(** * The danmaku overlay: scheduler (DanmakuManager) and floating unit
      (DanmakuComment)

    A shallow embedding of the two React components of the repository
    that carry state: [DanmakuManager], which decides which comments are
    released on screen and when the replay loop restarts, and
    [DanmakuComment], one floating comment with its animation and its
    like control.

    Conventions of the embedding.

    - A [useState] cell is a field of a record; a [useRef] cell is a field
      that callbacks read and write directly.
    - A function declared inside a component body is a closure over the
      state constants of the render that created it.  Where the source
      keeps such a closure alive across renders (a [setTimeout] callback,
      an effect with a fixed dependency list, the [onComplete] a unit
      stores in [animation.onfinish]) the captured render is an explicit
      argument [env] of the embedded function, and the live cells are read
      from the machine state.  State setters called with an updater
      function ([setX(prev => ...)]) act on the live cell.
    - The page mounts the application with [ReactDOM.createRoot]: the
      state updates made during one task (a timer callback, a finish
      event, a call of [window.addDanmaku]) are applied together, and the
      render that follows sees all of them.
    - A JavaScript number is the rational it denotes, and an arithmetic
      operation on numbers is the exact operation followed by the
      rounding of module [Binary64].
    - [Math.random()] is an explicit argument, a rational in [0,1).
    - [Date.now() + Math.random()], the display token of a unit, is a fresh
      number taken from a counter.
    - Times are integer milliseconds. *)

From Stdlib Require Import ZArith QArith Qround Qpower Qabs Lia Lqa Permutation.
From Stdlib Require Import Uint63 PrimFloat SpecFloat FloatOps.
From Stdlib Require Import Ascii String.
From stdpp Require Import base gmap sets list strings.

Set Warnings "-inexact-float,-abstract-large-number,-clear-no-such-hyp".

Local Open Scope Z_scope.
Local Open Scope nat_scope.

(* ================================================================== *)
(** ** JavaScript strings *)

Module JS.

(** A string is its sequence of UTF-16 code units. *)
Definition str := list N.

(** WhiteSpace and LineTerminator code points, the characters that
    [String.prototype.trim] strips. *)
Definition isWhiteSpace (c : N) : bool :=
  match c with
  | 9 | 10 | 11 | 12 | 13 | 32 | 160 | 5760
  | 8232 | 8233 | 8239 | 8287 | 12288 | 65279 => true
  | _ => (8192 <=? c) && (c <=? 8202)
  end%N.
● ● ● ●
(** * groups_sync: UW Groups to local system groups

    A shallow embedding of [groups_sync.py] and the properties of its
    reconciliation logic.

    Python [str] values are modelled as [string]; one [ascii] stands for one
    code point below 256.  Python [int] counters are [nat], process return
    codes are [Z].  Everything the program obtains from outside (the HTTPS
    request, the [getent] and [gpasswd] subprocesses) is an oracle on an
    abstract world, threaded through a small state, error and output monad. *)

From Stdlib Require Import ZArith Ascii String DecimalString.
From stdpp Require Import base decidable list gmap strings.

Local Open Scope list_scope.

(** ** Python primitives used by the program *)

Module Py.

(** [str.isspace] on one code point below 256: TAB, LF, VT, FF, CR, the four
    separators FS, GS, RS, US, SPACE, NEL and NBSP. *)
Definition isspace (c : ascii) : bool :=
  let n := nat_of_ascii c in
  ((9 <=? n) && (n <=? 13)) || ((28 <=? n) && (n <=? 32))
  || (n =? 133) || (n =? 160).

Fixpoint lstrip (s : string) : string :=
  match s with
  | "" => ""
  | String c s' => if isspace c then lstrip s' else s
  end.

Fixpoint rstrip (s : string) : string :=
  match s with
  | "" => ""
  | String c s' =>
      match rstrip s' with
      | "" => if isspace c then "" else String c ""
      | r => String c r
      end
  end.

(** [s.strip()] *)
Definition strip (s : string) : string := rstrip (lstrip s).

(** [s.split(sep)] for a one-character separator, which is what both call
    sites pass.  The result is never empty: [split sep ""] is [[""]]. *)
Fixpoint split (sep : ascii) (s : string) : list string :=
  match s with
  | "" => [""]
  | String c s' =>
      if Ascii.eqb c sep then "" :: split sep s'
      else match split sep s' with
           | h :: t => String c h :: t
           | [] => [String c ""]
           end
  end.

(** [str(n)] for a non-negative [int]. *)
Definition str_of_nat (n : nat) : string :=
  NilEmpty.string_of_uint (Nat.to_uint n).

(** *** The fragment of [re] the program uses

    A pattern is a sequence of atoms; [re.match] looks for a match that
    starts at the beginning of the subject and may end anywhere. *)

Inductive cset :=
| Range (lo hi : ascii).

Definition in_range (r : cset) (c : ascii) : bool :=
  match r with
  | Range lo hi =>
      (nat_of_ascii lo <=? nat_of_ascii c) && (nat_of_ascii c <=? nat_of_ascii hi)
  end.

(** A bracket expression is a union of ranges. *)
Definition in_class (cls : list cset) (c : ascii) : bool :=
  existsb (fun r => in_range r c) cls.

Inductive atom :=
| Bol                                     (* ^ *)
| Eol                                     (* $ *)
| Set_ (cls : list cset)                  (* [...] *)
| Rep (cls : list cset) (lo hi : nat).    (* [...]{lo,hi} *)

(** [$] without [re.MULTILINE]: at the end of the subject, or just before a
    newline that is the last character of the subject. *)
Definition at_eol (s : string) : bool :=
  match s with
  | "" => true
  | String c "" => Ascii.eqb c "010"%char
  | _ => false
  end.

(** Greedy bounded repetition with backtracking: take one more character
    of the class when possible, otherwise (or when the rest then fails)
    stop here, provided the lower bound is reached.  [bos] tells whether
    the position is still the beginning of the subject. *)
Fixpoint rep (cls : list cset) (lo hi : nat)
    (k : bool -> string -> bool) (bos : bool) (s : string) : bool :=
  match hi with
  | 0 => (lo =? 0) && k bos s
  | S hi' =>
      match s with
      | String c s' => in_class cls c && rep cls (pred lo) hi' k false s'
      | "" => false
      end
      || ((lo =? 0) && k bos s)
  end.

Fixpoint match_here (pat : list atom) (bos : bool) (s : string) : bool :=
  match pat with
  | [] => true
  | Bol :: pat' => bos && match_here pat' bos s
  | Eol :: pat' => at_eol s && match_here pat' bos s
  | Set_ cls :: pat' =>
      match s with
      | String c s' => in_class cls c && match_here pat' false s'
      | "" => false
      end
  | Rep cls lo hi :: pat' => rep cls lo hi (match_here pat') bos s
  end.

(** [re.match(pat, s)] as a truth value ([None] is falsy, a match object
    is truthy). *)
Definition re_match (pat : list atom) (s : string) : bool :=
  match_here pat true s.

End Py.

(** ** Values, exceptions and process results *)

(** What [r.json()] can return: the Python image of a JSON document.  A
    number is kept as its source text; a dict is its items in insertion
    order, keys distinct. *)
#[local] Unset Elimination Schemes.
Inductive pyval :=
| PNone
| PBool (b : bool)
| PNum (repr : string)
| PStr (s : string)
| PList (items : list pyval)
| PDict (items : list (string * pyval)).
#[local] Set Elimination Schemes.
● ● ● ●
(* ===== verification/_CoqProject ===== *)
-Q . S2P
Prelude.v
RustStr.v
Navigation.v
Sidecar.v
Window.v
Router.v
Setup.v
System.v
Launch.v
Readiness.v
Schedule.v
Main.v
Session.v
● ● ● ●
* [EXERCISE INSTRUCTIONS]:
Given the records above, return exactly the lines starting at the line containing "(** * The danmaku" and ending at the line containing "released on screen", including both.

* [RESULT BELOW]:
(** * The danmaku overlay: scheduler (DanmakuManager) and floating unit
      (DanmakuComment)

    A shallow embedding of the two React components of the repository
    that carry state: [DanmakuManager], which decides which comments are
    released on screen and when the replay loop restarts, and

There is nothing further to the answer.